At CES 2023, Switzerland-based Biped showcased a smart navigation harness for people with visual impairment. Biped partnered with Honda Research Institute to develop the eponymous Biped copilot harness with self-driving car technology. The harness informs a wearer with obstacle detection alerts and GPS-based turn-by-turn directions via Bluetooth-connected headphones.

A user wears the Biped harness on their shoulders. The device has ultra-wide-angle cameras with a 170-degree field of view on the front left side of the harness, roughly over the heart. A small computer module is on the right side. A battery pack on the back of the harness, behind the neck, powers both devices. The Biped cameras use both visible light and infrared light, with added iR illumination, to detect obstacles in the wearer’s path. The computer employs AI to evaluate obstacles and calculate the vectors of moving objects. The device emits spatial audio to transmit short 3D alert tones. The tones get louder as obstacles get closer, with the left-right sound balance to signal obstacle location.

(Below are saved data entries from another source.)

(** * Authentication and session authorization of the contacts API

    A shallow embedding of [src/services/auth.py], [src/services/roles.py],
    [src/repository/users.py], [src/routes/auth.py] and the role gates of
    [src/routes/contacts.py], with the properties of the specification that
    concern them.

    Conventions.
    - Handlers run in a state-and-exception monad [M] over a [World]: the
      users table, the Redis keyspace and the number of clock readings taken
      so far.  A raised exception keeps the state reached when it was raised
      (every [db.commit()] before it has happened).
    - Wall-clock time is an oracle [clock : nat -> Z] in microseconds since
      the epoch; the k-th time-dependent operation ([datetime.utcnow()], the
      expiry check of [jwt.decode], a Redis [GET] or [EXPIRE]) reads
      [clock k].
    - python-jose, passlib and pickle are third-party libraries; they are
      interfaces ([Jose], [CryptContext], [Pickle]) of which the handlers are
      clients.
    - An explicit token lifetime is a [float]; it is taken by its truth
      value and by the [timedelta] its constructor makes of it, and the
      sum with the clock reading is checked against the range of
      [datetime]. *)

From Stdlib Require Import ZArith Lia.
From stdpp Require Import gmap strings list fin_maps pretty.

Local Open Scope Z_scope.
Local Open Scope string_scope.

(** ** Python values *)

(** JSON claim values, as [jwt.decode] hands them back ([None] is [JNull]). *)
Inductive json : Type :=
  | JNull
  | JStr (s : string)
  | JInt (n : Z).

(** Values of the dictionaries given to [jwt.encode]: JSON values and the
    [datetime] objects the token constructors put under ["iat"] and ["exp"]
    (microseconds since the epoch). *)
Inductive pyval : Type :=
  | PyJ (j : json)
  | PyDatetime (t : Z).

#[global] Instance json_eq_dec : EqDecision json.
Proof. solve_decision. Defined.

#[global] Instance pyval_eq_dec : EqDecision pyval.
Proof. solve_decision. Defined.

(** [str(v)], as the f-string [f"user:{email}"] formats its argument. *)
Definition py_str (v : json) : string :=
  match v with
  | JNull => "None"
  | JStr s => s
  | JInt n => pretty n
  end.

(** [d.get(k)]: the value, or [None] when the key is missing. *)
Definition dict_get (k : string) (d : gmap string json) : json :=
  default JNull (d !! k).

(** [timedelta(...)] in microseconds. *)
Definition timedelta_seconds (s : Z) : Z := s * 1000000.
Definition timedelta_minutes (m : Z) : Z := timedelta_seconds (m * 60).
Definition timedelta_days (d : Z) : Z := timedelta_seconds (d * 86400).

(** ** Exceptions and outcomes *)

Inductive exn : Type :=
  | HTTPException (status_code : Z) (detail : string)
                  (headers : list (string * string))
  | KeyError (key : string)
  | AttributeError (msg : string)
  | ValueError (msg : string)
  | OverflowError
  | UnpicklingError.

#[global] Instance exn_eq_dec : EqDecision exn.
Proof. solve_decision. Defined.
(** * Parquet layout tools: optimizer, pruning simulator, metadata inspector

    A shallow embedding of the three scripts of the repository

    - [scripts/optimizeParquet.py]      (module [optimizeParquet]),
    - [scripts/analyze_stats.py]        (module [analyze_stats]),
    - [scripts/checkParquetMetadata.py] (module [checkParquetMetadata]),

    together with the part of Python and of the pyarrow library they rely
    on (modules [Py] and [pa]).  Definitions come first, the properties of
    the scripts follow. *)

From Stdlib Require Import ZArith QArith Ascii String DecimalString.
From Stdlib Require Import Bool Lia Permutation Sorted OrderedTypeEx List.
Import ListNotations.

Local Open Scope Z_scope.

(** ** Python values and control *)

Module Py.

(** Exceptions the scripts can meet. *)
Inductive exn : Type :=
| ZeroDivisionError
| IndexError
| ValueError
| TypeError
| AttributeError
| ArrowInvalid.

Inductive result (A : Type) : Type :=
| Ok (a : A)
| Raise (e : exn).
Arguments Ok {A} a.
Arguments Raise {A} e.

(** A computation that threads a store [S] (the lines printed so far, or
    the files written so far) and may raise: what was printed or written
    before the exception stays. *)
Definition M (S A : Type) : Type := S -> S * result A.

Definition ret {S A} (a : A) : M S A := fun s => (s, Ok a).

Definition bind {S A B} (m : M S A) (k : A -> M S B) : M S B :=
  fun s =>
    match m s with
    | (s', Ok a) => k a s'
    | (s', Raise e) => (s', Raise e)
    end.

Definition raise {S A} (e : exn) : M S A := fun s => (s, Raise e).

Definition lift {S A} (r : result A) : M S A := fun s => (s, r).

(** [emit x]: append [x] to the store ([print], or writing one file). *)
Definition emit {S} (x : S) : M (list S) unit := fun s => (s ++ [x], Ok tt).

(** [for x in xs: body x] *)
Fixpoint for_each {S A} (xs : list A) (body : A -> M S unit) : M S unit :=
  match xs with
  | [] => ret tt
  | x :: rest => bind (body x) (fun _ => for_each rest body)
  end.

If a Biped user hears no alert tones, they can assume it’s safe to proceed, although I imagine it would take a while for someone with total visual impairment to fully trust that the absence of sound always ensures a clear path. Biped suggests the smart harness is appropriate as a complement to a white cane or a guide dog. The GPS navigation function is still in development, according to Biped. The company says a user can get up to 3 hours of run time with hot-swappable battery packs. It takes about 3 hours to charge a battery pack fully.

Biped’s smart harness is CE-cleared and shipping in Europe with FDA clearance pending, according to the company. Blind people and the visually impaired might not rely solely on the Biped to walk through their daily lives, but it is a smart addition to the arsenal of solutions.